Lassen Sie mich aber zu einem anderen Gedanken kommen. Es geht um die Prozesse in Berlin gegen die Mitglieder des Politbüros, Herr Heuer. Es kam das Wort von der „Siegerjustiz" auf. Wahrheit ist, daß sich die Bevölkerung der damaligen DDR in einer unblutigen Revolution gegen Lug und Trug und gegen die Gewaltherrschaft der SED gewandt hat und die Machthaber aus dem Amt vertrieben hat. Jetzt haben sich diese Machthaber wegen ihrer Taten zu verantworten.
Das ist gerecht. Anders kann sich der Rechtsstaat nicht verhalten. Das hat nichts mit Rache, das hat nichts mit Revanche zu tun. Das hätte nicht anders sein können, wenn sich die DDR nicht mit der damaligen Bundesrepublik vereinigt hätte, sondern ein selbständiger, aber demokratischer Staat geworden wäre. Deswegen ist dieses Wort von der sogenannten „Siegerjustiz" so falsch.
Es ist schwer genug, diese Regierungskriminalität aufzuarbeiten, doch schon allein deshalb, weil auf Grund des Rückwirkungsverbotes in Art. 103 des Grundgesetzes nicht unser Strafrecht angewendet werden kann. Vielmehr können die damaligen SED-Funktionäre nur nach den damaligen Gesetzen der DDR bestraft werden. Nur wenn nachgewiesen wird, daß sie gegen diese Gesetze verstoßen haben, ist ein Urteil überhaupt möglich.
Norbert Geis
Das erklärt auch - das muß man der Bevölkerung sagen -, warum so viele Taten, die wir als Unrecht empfinden, gar nicht zur Anklage kommen können: weil unser Strafrecht keine Geltung hat. Unser Strafrecht gilt nach einem Urteil des Bundesverfassungsgerichtes nur für die Fälle, für die es milder als das vormalige DDR-Recht ist. Das ist nicht ganz so oft der Fall. Aber es ist schon einmal bei den Mitgliedern des Verteidigungsrates angewendet worden, bei Herrn Keßler, Herrn Albrecht und Herrn Streletz. In diesem Fall ist westdeutsches Strafrecht angewendet worden, weil es in diesen Fällen milder als das DDR-Recht war.
Nur dann, wenn die begangene Tat in Übereinstimmung mit dem DDR-Recht kraß gegen die Gerechtigkeit verstoßen hat, ist nach der Radbruchschen Formel aus dem Jahre 1946 eine Verurteilung möglich. Das hat Krenz zu spüren bekommen. Deswegen ist das Urteil gegen Krenz auch nach meiner Auffassung richtig. Wie auch immer: Die Justiz hat es in den Händen. Über das Urteil mag ein Revisionsgericht befinden. Aber wir sollten hier nicht von „Siegerjustiz" sprechen. Wir sollten dieses Urteil nicht als nicht verfassungsgemäß bezeichnen.
Eine ganz andere Frage ist die Frage der Amnestie und des Schlußstriches, der gefordert wird. Ich bin nicht dafür.

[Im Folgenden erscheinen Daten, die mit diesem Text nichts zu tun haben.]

(* ===== verification/State.v ===== *)
(** The state of the cache (the globals of xen/common/mcd.c), the
    environment it runs in, and the interface to the second tier. *)
From S2P Require Import Prelude CMonad Types.

(** * The environment

    What the code asks of the rest of the hypervisor and of the hardware, as
    functions of the number of queries made so far: the clock, whether
    [_xmalloc] finds memory of a given size, and the number of free pages of
    the domain heap. [env_garbage p i] is byte [i] of the memory at [p] before
    anything was stored there, and [env_fuel] bounds the iterations of a
    [while] loop. *)
Record Env := mk_env {
  env_now : nat -> Z;
  env_xmalloc : nat -> Z -> bool;
  env_avail_pages : nat -> Z;
  env_garbage : ptr -> nat -> Z;
  env_fuel : nat;
  sizeof_mcd_hashT : Z;
  sizeof_mcd_domain : Z;
}.

(** * The second tier: mini headers of the entries moved out

    [mc_heap] holds every mini header carved out of the pages of
    [mcdctl_pages]; [mc_shared] is [g_mcdctl_shared_hash_list] and [mc_doms]
    the [mcdctl_hash_list_head] of each domain. *)
Record mcdctl_state := mk_mcdctl {
  mc_heap : gmap ptr mcdctl_hashT;
  mc_shared : list (list ptr);
  mc_doms : gmap Z (list ptr);
  mc_freelist : list ptr;
  mc_pages : list ptr;
}.
#[export] Instance eta_mcdctl_state : Eta mcdctl_state := fun r =>
  mk_mcdctl (mc_heap r) (mc_shared r) (mc_doms r) (mc_freelist r) (mc_pages r).

(** What the cache uses of [struct domain]: the [mcd] pointer is the id of
    the client domain attached to it. *)
Record xen_domain := mk_xen_domain {
  xd_is_dying : bool;
  xd_mcd : option Z;
  xd_max_pages : Z;
  xd_tot_pages : Z;
}.
#[export] Instance eta_xen_domain : Eta xen_domain := fun r =>
  mk_xen_domain (xd_is_dying r) (xd_mcd r) (xd_max_pages r) (xd_tot_pages r).

(** * The state. [B] is the state of the transport to the second tier. *)
Record gstate {B : Type} := mk_gstate {
  mcd_data : g_mcd_data;
  sd : g_score_data;
  cfg : config;
  st : stats;
  heap : gmap ptr mcd_hashT;
  shared : list (list ptr);
  doms : list mcd_domain;
  ctl : mcdctl_state;
  xdoms : gmap Z xen_domain;
  be : B;
  tick : nat;
  next_ptr : ptr;
  out_rvs : option Z;
  out_val : option (list Z);
}.
Arguments gstate B : clear implicits.
Arguments mk_gstate {B}.
#[export] Instance eta_gstate B : Eta (gstate B) := fun r =>
  mk_gstate (mcd_data r) (sd r) (cfg r) (st r) (heap r) (shared r) (doms r) (ctl r)
    (xdoms r) (be r) (tick r) (next_ptr r) (out_rvs r) (out_val r).

(** * The interface between the cache and the transport (mcdctl.c)

    The [minf_*] functions as the cache sees them: each call includes the
    wait on the put or get lock that follows it in the cache. [minf_page_in]
    also gives the bytes it stored into the entry's buffer. *)
Class Minf (B : Type) := {
  mcdctl_enabled : B -> bool;
  minf_page_out : mcd_hashT -> M B Z;
  minf_page_in : mcd_hashT -> M B (Z * list Z);
  minf_page_del : Z -> Z -> M B Z;
  minf_page_flush : M B Z;
  minf_page_dom_create : Z -> M B Z;
  minf_page_dom_flush : Z -> M B Z;
  minf_page_dom_destroy : Z -> M B Z;
  minf_increase_shared_page : Z -> M B Z;
  get_num_shared_page : B -> Z;
}.

(** What the transport needs of an entry: the buffer is as long as the sizes
    say. *)
Definition buffer_ok (e : mcd_hashT) : Prop :=
  urange 32 (mh_key_size e) /\ urange 32 (mh_val_size e) /\
  Z.of_nat (length (mh_key_val e)) = mh_key_size e + mh_val_size e.

(** What the cache relies on: in a transport state that satisfies
    [minf_inv], every request comes back, the invariant and the enabled flag
    stay, and a page-in fills the buffer it was given. *)
Class MinfLaws (B : Type) `{Minf B} := {
  minf_inv : B -> Prop;
  minf_req : forall (A : Type), M B A -> Prop :=
    fun A m => forall b, minf_inv b ->
      wp no_fault m (fun _ b' => minf_inv b' /\ mcdctl_enabled b' = mcdctl_enabled b) b;
  minf_out_ok : forall e, buffer_ok e -> minf_req Z (minf_page_out e);
  minf_del_ok : forall d h, minf_req Z (minf_page_del d h);
  minf_flush_ok : minf_req Z minf_page_flush;
  minf_create_ok : forall d, minf_req Z (minf_page_dom_create d);
  minf_dom_flush_ok : forall d, minf_req Z (minf_page_dom_flush d);
  minf_destroy_ok : forall d, minf_req Z (minf_page_dom_destroy d);
  minf_increase_ok : forall n, minf_req Z (minf_increase_shared_page n);
  minf_in_ok : forall e b, buffer_ok e -> minf_inv b ->
    wp no_fault (minf_page_in e) (fun r b' =>
      minf_inv b' /\ mcdctl_enabled b' = mcdctl_enabled b /\
      length (snd r) = length (mh_key_val e)) b;
}.

(** The transport of a machine on which no daemon runs: [mcdctl_enabled] is
    zero and every request is refused. *)
Module NoDaemon.
#[export] Instance minf : Minf unit := {|
  mcdctl_enabled := fun _ => false;
  minf_page_out := fun _ => mret (-1);
  minf_page_in := fun e => mret (-1, mh_key_val e);
  minf_page_del := fun _ _ => mret (-1);
  minf_page_flush := mret (-1);
  minf_page_dom_create := fun _ => mret (-1);
  minf_page_dom_flush := fun _ => mret (-1);
  minf_page_dom_destroy := fun _ => mret (-1);
  minf_increase_shared_page := fun _ => mret (-1);
  get_num_shared_page := fun _ => 0;
|}.

#[export] Instance minf_laws : MinfLaws unit.
Proof. refine {| minf_inv := fun _ => True |}; done. Defined.
End NoDaemon.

Wenn überhaupt eine Gelegenheit bestand, einen solchen Gedanken durchzusetzen, dann war es in der Zeit der Revolution oder in der Zeit danach, als der Westen und der Osten die Einigungsverträge ausgehandelt und durchgesetzt haben. Da hätte man vielleicht eine Amnestie erlassen und einen Schlußstrich ziehen können. Jetzt aber, wo es den Rechtsstaat gibt, müssen wir uns daran erinnern, was der Rechtsstaat tun muß. Er muß nämlich dafür sorgen, daß Recht und Ordnung Geltung haben und daß sich die Gerechtigkeit durchsetzt. Das kann er mit einem demokratisch legitimierten Strafrecht, das sich den Einzelfall anschaut und das dem Einzelfall entsprechend sein Urteil spricht.

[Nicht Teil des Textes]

Lemma premove_spec s0 l s domid p : pprogress s0 l s -> p ∈ dlist s domid ->
  wp tol (premove env domid (Some p) l) (fun l' s' => ppost s0 s l l' s' /\
    forall k, dlist s' k = unlink p (dlist s k)) s.
Proof.
  intros ((Hwf & Hc) & Hev & Htot & Hshr) Hin. pose proof (dlist_in_pri _ _ _ Hin) as Hpri.
  destruct (live_entry s p Hwf) as [e He]; [set_solver|].
  pose proof (dlist_owner _ _ _ _ Hwf Hin He) as <-.
  unfold premove. wp_steps.
  eapply wp_mono; [by apply (p_remove_spec env tol p e MOVE_TO_SSD s (Hmini (be s)))|].
  intros b s' (-> & Hs' & Hc'). wp_steps.
  pose proof (step_num false p e s s' Hwf He Hpri Hs') as Hn.
  split; [|intros d; by apply (dlist_step false p e)].
  split_and!; [|lia|intros _; right; lia]. split_and!; cbn.
  - split; [by apply (step_wf false p e s)|done].
  - etransitivity; [done|by apply (step_evicted false p e)].
  - rewrite (step_bytes false p e s s') by done. rewrite Htot. solve_wrap.
  - rewrite (step_shr_ptrs false p e s s') by done. rewrite drop_elem_notin; [done|].
    intros H. by apply (shr_pri_disjoint s p Hwf H).
Qed.

Lemma when_premove_spec s0 l s domid mh : pprogress s0 l s ->
  (forall p, mh = Some p -> p ∈ dlist s domid) ->
  wp tol (when_some mh (premove env domid) l) (fun l' s' => ppost s0 s l l' s' /\
    forall k, dlist s' k = match mh with Some p => unlink p (dlist s k) | None => dlist s k end) s.
Proof.
  intros Hpr Hin. destruct mh as [p|]; simpl; [|wp_steps; split; [by apply ppost_refl|done]].
  apply premove_spec; auto.
Qed.

(** Draining a domain's list. *)
Lemma drain_spec s0 l s domid : pprogress s0 l s ->
  wp tol (drain env domid (dlist s domid) l) (fun l' s' => ppost s0 s l l' s' /\
    dlist s' domid = []) s.
Proof.
  intros Hpr. unfold drain. wp_steps.
  eapply wp_mono with (Q := fun x s' => ppost s0 s l (fst x) s' /\ dlist s' domid = late_list (snd x)).
  - apply (wp_for_each _ _ (fun ps x s' => ppost s0 s l (fst x) s' /\
      dlist s' domid = late_list (snd x) ++ ps)).
    + split; [by apply ppost_refl|done].
    + intros x s' [H1 H2]. by rewrite app_nil_r in H2.
    + intros curr ps [l1 late] s1 [H1 H2]. simpl in *. wp_steps.
      eapply wp_mono; [apply (when_premove_spec s0); [apply H1|]|].
      { intros p ->. rewrite H2. set_solver. }
      intros l2 s2 [H3 H4]. wp_steps. simpl. split; [by eapply ppost_trans|].
      rewrite H4, H2. destruct late as [p|]; simpl in *; [|done].
      pose proof (dlist_nodup s1 domid) as Hnd. rewrite H2 in Hnd.
      apply drop_elem_cons. destruct H1 as (((Hwf & _) & _) & _).
      by apply Hnd, NoDup_cons in Hwf as [? _].
  - intros [l1 late] s1 [H1 H2]. simpl in *.
    eapply wp_mono; [apply (when_premove_spec s0); [apply H1|]|].
    { intros p ->. rewrite H2. set_solver. }
    intros l2 s2 [H3 H4]. split; [by eapply ppost_trans|]. rewrite H4, H2.
    destruct late; simpl; [by rewrite drop_elem_cons by set_solver|done].
Qed.

(** ** The replacement subroutine *)

Lemma replace_spec s0 now domid l s : now <> 0 -> pprogress s0 l s -> domid ∈ domids s ->
  wp tol (replace_mode_subroutine env now (DomAt domid) l) (fun l' s' => ppost s0 s l l' s') s.
Proof.
  intros Hn Hpr Hin. pose proof Hpr as ((Hwf & _) & _).
  unfold replace_mode_subroutine. wp_steps. apply wp_dom_load; [done|].
  intros d Hd Hid Hof. pose proof (dlist_dom _ _ _ Hof) as Hdl. rewrite <- Hdl, Hid.
  repeat case_match; wp_steps.
  - eapply wp_mono; [by apply loads_spec, dlist_live|]. intros es s' (-> & Hes & _).
    destruct (lfru_scan now es) as [lru lfu] eqn:Hsc.
    apply lfru_scan_victims in Hsc as (H1 & H2 & H3); [|rewrite Hes; by apply dlist_nodup].
    rewrite Hes in *. wp_steps.
    eapply wp_mono with (Q := fun l' s' => ppost s0 s l l' s' /\
      (forall q, q ∈ dlist s domid -> lru <> Some q -> q ∈ dlist s' domid)).
    + case_decide; wp_steps; [split; [by apply ppost_refl|done]|].
      eapply wp_mono; [by apply (when_premove_spec s0)|]. intros l1 s1 [H5 H6]. split; [done|].
      intros q Hq Hne. rewrite H6. destruct lru as [p|]; [|done].
      apply elem_of_drop_elem. split; [done|]. congruence.
    + intros l1 s1 [H5 H6]. eapply wp_mono; [apply (when_premove_spec s0); [apply H5|]|].
      { intros p Hp. apply H6; [by apply H2|]. intros ->. by apply (H3 p). }
      intros l2 s2 [H7 _]. by eapply ppost_trans.
  - eapply wp_mono; [by apply (drain_spec s0)|]. by intros l' s' [? _].
  - eapply wp_mono; [by apply loads_spec, dlist_live|]. intros es s' (-> & Hes & _). wp_steps.
    eapply wp_mono; [apply score_walk_spec; [apply (wf_cfg _ _ _ Hwf)..|done]|].
    intros r s1 [-> Hr]. eapply wp_mono; [apply (when_premove_spec s0); [done|]|].
    { intros p Hp. apply Hr in Hp as [Hp|]; [|done]. by rewrite Hes in Hp. }
    by intros l2 s2 [? _].
  - by apply ppost_refl.
Qed.

(** ** The adaptive policy *)

Lemma ad_loop_spec s0 now amount domid l s : now <> 0 -> pprogress s0 l s -> domid ∈ domids s0 ->
  (num s < env_fuel env)%nat ->
  wp tol (ad_loop env now amount (DomAt domid) l)
    (fun l' s' => pprogress s0 l' s' /\ (num s' <= num s)%nat) s.
Proof.
  intros Hn Hpr Hin Hf. unfold ad_loop.
  apply (wp_while _ _ _ (fun l' s' => pprogress s0 l' s' /\ (num s' <= num s)%nat) (fun _ s => num s));
    [done|done|done|].
  intros l1 s1 [H1 Hle] _. wp_steps.
  eapply wp_mono; [apply (replace_spec s0); [done|by apply pprogress_visited|]|].
  { by rewrite (pprogress_domids _ _ _ H1). }
  intros l2 s2 (H2 & H3 & H4). wp_steps.
  destruct (visited l2) eqn:Hv; [|split; [done|lia]].
  destruct (H4 eq_refl) as [|]; [done|]. split; [split; [done|lia]|lia].
Qed.

Lemma ad_pick_in max (ds : list mcd_domain) k : snd (ad_pick max ds) = Some k -> k ∈ md_domid <$> ds.
Proof.
  unfold ad_pick. generalize (2 ^ 32 - 1). intros v Hk.
  enough (k ∈ md_domid <$> ds \/ None = Some k) by naive_solver.
  revert v Hk. generalize (None : option Z).
  induction ds as [|d ds IH]; intros acc v; simpl; [by right|].
  destruct (_ <? _); intros Hk%IH; set_solver.
Qed.

(** What an eviction request guarantees its caller. *)
Definition free_post (amount : Z) s (rc : Z) s' : Prop :=
  Inv s' /\ evicted s s' /\
  (rc = - ERR_NO /\ amount <= u64 (bytes s - bytes s') \/
   rc = - ERR_NOTMEM /\ u64 (bytes s - bytes s') < amount).

Lemma free_result amount s0 l s : pprogress s0 l s ->
  free_post amount s0 (if tot l <? amount then - ERR_NOTMEM else - ERR_NO) s.
Proof.
  intros (HI & Hev & Htot & _). split_and!; [done|done|]. rewrite Htot.
  destruct (Z.ltb_spec (u64 (bytes s0 - bytes s)) amount); auto.
Qed.

Lemma quiet_num s s' : quiet s s' -> num s' = num s.
Proof. intros [H _]. unfold num, live. by rewrite (sim_all_ptrs _ _ _ _ H). Qed.

Lemma partition_ad_spec amount domid s : Inv s -> (num s < env_fuel env)%nat -> domid ∈ domids s ->
  wp tol (partition_cf_adaptive_dynamic env amount domid) (fun rc s' => free_post amount s rc s' /\
    shr_ptrs s' = shr_ptrs s) s.
Proof.
  intros HI Hf Hin. unfold partition_cf_adaptive_dynamic. wp_steps.
  eapply wp_mono; [apply NOW_spec, HI|]. intros now s1 (-> & Hq). wp_steps.
  pose proof (pprogress_sim s s1 false HI Hq) as Hp1.
  pose proof (pprogress_domids _ _ _ Hp1) as Hd1. pose proof (quiet_num _ _ Hq) as Hn1.
  eapply wp_mono with (Q := fun dp s' => s' = s1 /\ exists k, dp = DomAt k /\ k ∈ domids s).
  { destruct (snd _) as [k|] eqn:Hk; wp_steps.
    - apply ad_pick_in in Hk. rewrite Hd1 in Hk. eauto.
    - apply wp_find_mcd_dom; [by rewrite Hd1|eauto]. }
  intros dp s2 (-> & k & -> & Hk). wp_steps.
  eapply wp_mono; [apply (ad_loop_spec s); auto; lia|]. intros l2 s2 [Hp2 Hn2]. wp_steps.
  apply wp_find_mcd_dom; [by rewrite (pprogress_domids _ _ _ Hp2)|]. wp_steps.
  eapply wp_mono; [apply (ad_loop_spec s); auto; lia|]. intros l3 s3 [Hp3 Hn3]. wp_steps.
  split; [by apply free_result|apply Hp3].
Qed.

(** ** The weight-based policy *)

Lemma fair_rate_spec s d : Inv s -> d ∈ doms s ->
  wp tol (FAIR_RATE d) (fun _ s' => s' = s) s.
Proof.
  intros [Hwf _] Hd. pose proof (co_ratio _ (wf_cfg _ _ _ Hwf) d Hd) as Hr.
  apply wp_div; [|done]. rewrite wrap_id; unfold urange; lia.
Qed.

Section Phase.
Context (s0 : gstate B) (now amount : Z) (skip : Z -> bool) (over : mcd_domain -> M (gstate B) bool).
Context (Hn : now <> 0).
Context (Hover : forall s d, Inv s -> d ∈ doms s -> wp tol (over d) (fun _ s' => s' = s) s).

Lemma wb_visit_spec k l s : pprogress s0 l s -> k ∈ domids s0 ->
  wp tol (wb_visit env now amount skip over k l) (fun c s' => ppost s0 s l (unctl c) s') s.
Proof using Hmini Hn Hnow Hover.
  intros Hpr Hk. pose proof (pprogress_domids _ _ _ Hpr) as Hd. unfold wb_visit.
  destruct (skip k); wp_steps; [by apply ppost_refl|].
  apply wp_dom_load; [by rewrite Hd|]. intros d Hin _ _. wp_steps.
  eapply wp_mono; [by apply Hover; [apply Hpr|]|]. intros o s' ->. wp_steps.
  eapply wp_mono with (Q := fun l' s' => ppost s0 s l l' s').
  { destruct o; [apply replace_spec; [done..|by rewrite Hd]|]. wp_steps. by apply ppost_refl. }
  intros l' s' H. unfold brk_if. wp_steps. by destruct (amount <? tot l').
Qed.

Lemma wb_phase_spec l s : pprogress s0 l s -> (num s < env_fuel env)%nat ->
  wp tol (wb_phase env now amount skip over l)
    (fun l' s' => pprogress s0 l' s' /\ (num s' <= num s)%nat) s.
Proof using Hmini Hn Hnow Hover.
  intros Hpr Hf. unfold wb_phase. destruct (tot l <? amount); wp_steps; [|by split].
  apply (wp_while _ _ _ (fun l' s' => pprogress s0 l' s' /\ (num s' <= num s)%nat) (fun _ s => num s));
    [done|done|done|].
  intros l1 s1 [H1 Hle] _. wp_steps.
  set (l1' := mk_ev (tot l1) false).
  eapply wp_mono with (Q := fun l' s' => ppost s0 s1 l1' l' s').
  - apply (wp_for_each _ _ (fun ks l' s' => ppost s0 s1 l1' l' s' /\ forall k, k ∈ ks -> k ∈ domids s0)).
    + split; [by apply ppost_refl, pprogress_visited|]. intros k.
      unfold Evict.domids. by rewrite (pprogress_domids _ _ _ H1).
    + by intros l' s' [? _].
    + intros k ks l2 s2 [H2 Hks]. eapply wp_mono; [apply wb_visit_spec; [apply H2|set_solver]|].
      intros c s3 H3. assert (H4 := ppost_trans _ _ _ _ _ _ _ H2 H3).
      destruct c; [split; [done|set_solver]|done].
  - intros l2 s2 (H2 & H3 & H4). wp_steps. destruct (visited l2) eqn:Hv; [|split; [done|lia]].
    destruct (H4 eq_refl) as [|]; [done|]. split; [split; [by apply pprogress_visited|lia]|lia].
Qed.
End Phase.

(** Freeing domain by domain on behalf of domain 0. *)
Lemma brutal_dom_spec s0 amount k l r s : pprogress s0 l s -> k ∈ domids s ->
  wp tol (brutal_dom env amount k (l, r))
    (fun c s' => pprogress s0 (fst (unctl c)) s' /\ (num s' <= num s)%nat /\
       (snd (unctl c) = true -> amount < tot (fst (unctl c))) /\
       (forall x, c = Continue x -> snd x = false)) s.
Proof.
  intros Hpr Hk. unfold brutal_dom, dom_list. wp_steps. apply wp_dom_load; [done|].
  intros d _ _ Hof. rewrite <- (dlist_dom _ _ _ Hof). wp_steps. cbn [fst].
  eapply wp_mono with (Q := fun y s' => let '(l', late, ret) := y in ppost s0 s l l' s' /\
    if ret : bool then amount < tot l' else dlist s' k = late_list late).
  - apply (wp_for_each _ _ (fun ps y s' => let '(l', late, ret) := y in ppost s0 s l l' s' /\
      ret = false /\ dlist s' k = late_list late ++ ps)).
    + split_and!; [by apply ppost_refl|done..].
    + intros [[l' late] ret] s' (H1 & -> & H2). by rewrite app_nil_r in H2.
    + intros curr ps [[l1 late] ret] s1 (H1 & -> & H2). unfold brutal_visit. wp_steps.
      eapply wp_mono; [apply (when_premove_spec s0); [apply H1|]|].
      { intros p ->. rewrite H2. set_solver. }
      intros l2 s2 [H3 H4]. wp_steps. pose proof (ppost_trans _ _ _ _ _ _ _ H1 H3) as H13.
      destruct late as [p|]; simpl in *; [|split_and!; [done..|by rewrite H4, H2]].
      destruct (Z.ltb_spec amount (tot l2)); [by split|]. split_and!; [done..|].
      rewrite H4, H2. pose proof (dlist_nodup s1 k) as Hnd. rewrite H2 in Hnd.
      apply drop_elem_cons. destruct H1 as (((Hwf & _) & _) & _).
      by apply Hnd, NoDup_cons in Hwf as [? _].
  - intros [[l1 late] ret] s1 [H1 H2]. destruct ret; wp_steps.
    { cbn. destruct H1 as (? & ? & _). by split_and!. }
    eapply wp_mono; [apply (when_premove_spec s0); [apply H1|]|].
    { intros p ->. rewrite H2. set_solver. }
    intros l2 s2 [H3 _]. wp_steps. pose proof (ppost_trans _ _ _ _ _ _ _ H1 H3) as (? & ? & _).
    destruct late; simpl; [destruct (Z.ltb_spec amount (tot l2))|]; split_and!; naive_solver.
Qed.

Eine weitere Frage ist, ob wir die Verjährungsfrist für Straftaten, die jetzt am 31. Dezember verjähren, verlängern. Das muß überlegt werden. In diesem Punkt müssen wir die dafür zuständigen Länderminister hören. Wir müssen aber auch die Staatsanwaltschaft hören, die in Berlin diese Taten von Regierungskriminalität verfolgt. Erst dann sollten wir dem Gedanken nähertreten. Es stehen aber viele andere gewichtige Argumente dagegen. Auch das darf man nicht übersehen.
Eine der wichtigsten Aufgaben der Rechtspolitik bleibt die innere Sicherheit. Das ist heute oft genug gesagt worden. Wir haben einen Anstieg der organisierten Kriminalität, der Gewalt-, der Ausländer- und der Jugendkriminalität. Das hat viele Gründe.